Greek Deputy Infrastructure Minister quits 12 hours after sworn in over controversial tweets

Greek Right-wing lawmaker Dimitris Kammenos submitted his resignation from the post of the Deputy Infrastructure Minister on Wednesday night, just 12 hours after the swearing-in ceremony of the new cabinet that was formed following Sunday's snap national polls.

The appointment of Kammenos, who was elected in parliament with the Right-wing Independent Greeks (ANEL) party, the junior partner in the Radical Left SYRIZA- led government of Prime Minister Alexis Tsipras, caused strong reactions by opposition parties, media commentators, ordinary citizens, as well as SYRIZA's heavyweights.

His critics pointed to a long series of homophobic, anti-semitic, racist and other provocative tweets he had made in recent years.

Among others, he once posted a picture of Auschwitz accusing Greece's EU lenders of carrying out an "economic Holocaust," and ranted against the organizing of a Gay Parade.

As uproar was mounting and according to government sources he was asked to give explanations, on Wednesday evening he claimed in a brief statement to media that his account was hacked.

However, his credibility was questioned and eventually was forced to resign, government sources said. According to the same sources, Premier Tsipras had a telephone contact over the case with ANEL's party chief and National Defense Minister, Panos Kammenos.

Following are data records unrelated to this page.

Lemma exec_params rec k l r slots sc : (forall pend pend' b, exec rec r slots pend b = exec rec r slots pend' b) -> slots !! k = Some sc ->
  forall pend b, exec rec (concat (map (param_rules k) l) ++ r) slots pend b = exec rec r slots 0 (bind_params sc l b).
Proof.
  intros Hr Hk. induction l as [|e l IH]; intros pend b; [apply Hr|]. cbn [concat map bind_params]. rewrite <- app_assoc. unfold param_rules at 1. destruct (of_kind SK_PARAM e).
  - destruct (exec_binds rec k (name_if (Param_cast e) Param_name) e (concat (map (param_rules k) l) ++ r) slots pend sc b Hk) as (nm & ->). apply IH.
  - apply IH.
Qed.

Lemma walk_pend rec (slot : Node -> nat) (sc : Node -> N) l slots : (forall e, e ∈ l -> slots !! slot e = Some (sc e)) ->
  forall pend pend' b, exec rec (map (fun e => AWalk (slot e) e) l) slots pend b = exec rec (map (fun e => AWalk (slot e) e) l) slots pend' b.
Proof. intros H pend pend' b. by rewrite !(exec_walks_end rec slot sc). Qed.

Lemma if_exec rec n cur b : walk_if rec n b cur = exec rec (if_rules n) [cur] 0 b.
Proof.
  unfold walk_if, if_rules. set (cap := IfExpr_capture n). set (th := IfExpr_then_branch n). set (el := IfExpr_else_branch n).
  assert (Hel : th = None -> el = None) by (unfold el, IfExpr_else_branch; fold th; by intros ->).
  set (slot := fun e => if same e cap then 1%nat else if same e th then 1%nat else if same e el then 2%nat else 0%nat).
  assert (Hw : forall slots sc, (forall e, e ∈ node_children n -> slots !! slot e = Some (sc e)) -> forall pend b,
    exec rec (map (fun e => AWalk (slot e) e) (node_children n)) slots pend b = each (fun e b => rec e b (sc e)) (node_children n) b).
  { intros. by apply exec_walks_end. }
  unfold walk_children_scoped. clearbody cap th el.
  destruct cap as [c|].
  all: destruct th as [t|].
  all: destruct el as [e|]; try by (specialize (Hel eq_refl)).
  all: cbn [opt_acts app].
  all: try (cbn [exec lookup list_lookup]; destruct (scope_push b cur _) as [ts b1] eqn:?).
  all: try (match goal with |- context [binds 1 ?tok ?c ++ ?r] =>
         destruct (exec_binds rec 1 tok c r [cur; ts] 0 ts b1 eq_refl) as (nm & Hb); cbn [app] in Hb |- *; rewrite Hb end).
  all: try (cbn [exec lookup list_lookup app]; destruct (scope_push _ cur (Some e)) as [es b2] eqn:?).
  all: symmetry; apply Hw; intros x _; unfold slot; cbn [same child_scope app].
  all: repeat (destruct (syntax_node_ptr_eq _ _); [done|]).
  all: done.
Qed.

Lemma loop_exec rec n cur b : walk_loop rec n b cur = exec rec (loop_rules n) [cur] 0 b.
Proof.
  unfold walk_loop, loop_rules, walk_children_scoped. cbn [exec lookup list_lookup app]. destruct (scope_push b cur (Some n)) as [ls b1] eqn:?. cbn [app].
  assert (Hs : forall e, e ∈ node_children n -> [cur; ls] !! (if same e (LoopExpr_else_branch n) then 0%nat else 1%nat) =
    Some (child_scope e ls (match LoopExpr_else_branch n with Some e => [(e, cur)] | None => [] end))).
  { intros x _. destruct (LoopExpr_else_branch n) as [e|]; cbn [same child_scope]; [|done]. by destruct (syntax_node_ptr_eq _ _). }
  rewrite (exec_opt_binds rec _ 1 _ _ [cur; ls] ls (walk_pend rec _ _ _ _ Hs) eq_refl). by rewrite (exec_walks_end rec _ _ _ _ _ _ Hs).
Qed.

Lemma return_exec rec n cur b : walk_return_clause rec n b cur = exec rec (return_rules n) [cur] 0 b.
Proof.
  unfold walk_return_clause, return_rules. cbn [exec lookup list_lookup app]. destruct (scope_push b cur (Some n)) as [cs b1] eqn:?. cbn [app].
  assert (Hs : forall e, e ∈ node_children n -> [cur; cs] !! (if of_kind SK_PARAM_LIST e then 0%nat else 1%nat) = Some (if of_kind SK_PARAM_LIST e then cur else cs)).
  { intros e _. by destruct (of_kind _ _). }
  rewrite (exec_opt_binds rec _ 1 _ _ [cur; cs] cs (walk_pend rec _ _ _ _ Hs) eq_refl), (exec_walks_end rec _ _ _ _ _ _ Hs).
  by destruct (ast_first_child n SK_PARAM_LIST) as [pl|]; cbn; [destruct (ast_first_child pl SK_PARAM)|].
Qed.

Lemma lambda_exec rec n cur b : LambdaExpr_cast n = Some n -> walk_lambda rec n b cur = exec rec (lambda_rules n) [cur] 0 b.
Proof.
  intros Hc. unfold walk_lambda, lambda_rules. cbn [exec lookup list_lookup app]. destruct (scope_push b cur (Some n)) as [cs b1] eqn:?. cbn [app]. rewrite Hc.
  assert (Hr : forall pend b, exec rec ((if of_kind SK_CTL_LAMBDA n then [AResume 1 n] else []) ++ opt_acts (LambdaExpr_body n) (fun body => [AWalk 1 body])) [cur; cs] pend b =
    let b := if of_kind SK_CTL_LAMBDA n then bind_push b cs (RESUME (db b)) n else b in match LambdaExpr_body n with Some body => rec body b cs | None => Ret b end).
  { intros pend b0. destruct (of_kind _ _), (LambdaExpr_body n); cbn; try done; by destruct (rec _ _ _). }
  destruct (LambdaExpr_params n) as [pl|]; cbn [opt_acts app]; [|by rewrite Hr].
  rewrite (exec_params rec 1 _ _ [cur; cs] cs); [by rewrite Hr| |done]. intros. by rewrite !Hr.
Qed.

Lemma arguments_exec rec cont l cur cs r pend b :
  exec rec (concat (map (argument_rules cont) l) ++ r) [cur; cs] pend b =
  let! b := each (fun e b => if syntax_node_ptr_eq (ptr_of e) (ptr_of cont) then
                               match name_if (LambdaExpr_cast e) LambdaExpr_body with Some body => rec body b cs | None => Ret b end
                             else rec e b cur) l b in
  exec rec r [cur; cs] pend b.
Proof.
  revert b. induction l as [|e l IH]; intros b; [done|]. cbn [concat map each]. rewrite <- app_assoc. unfold argument_rules at 1. cbn [same].
  destruct (syntax_node_ptr_eq _ _); [destruct (name_if _ _) as [body|]|]; cbn [opt_acts app exec lookup list_lookup obind].
  - destruct (rec body b cs); [|done..]. apply IH.
  - apply IH.
  - destruct (rec e b cur); [|done..]. apply IH.
Qed.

ANEL's President, who has no family ties with Dimitris Kammenos, tweeted on Wednesday evening that "the Deputy Minister would facilitate the government with his resignation until the allegations are verified or proven false."

Shortly afterwards Dimitris Kammenos quit "for the sake of the smooth operation of the new government." He also stressed that he would turn to justice against the hackers "so that truth shines one day."

The two-partite coalition government holds 155 seats in the 300-member strong parliament (145 for SYRIZA and 10 for ANEL).

Following Kammenos' resignation media commentators talked about a "bad omen", as opposition parties criticized Premier Tsipras of "poor judgment" in the selection of cabinet ministers.

Tsipras has been widely criticized in the past for the choice of some members of the first SYRIZA-ANEL government that ruled Greece from January to August this year.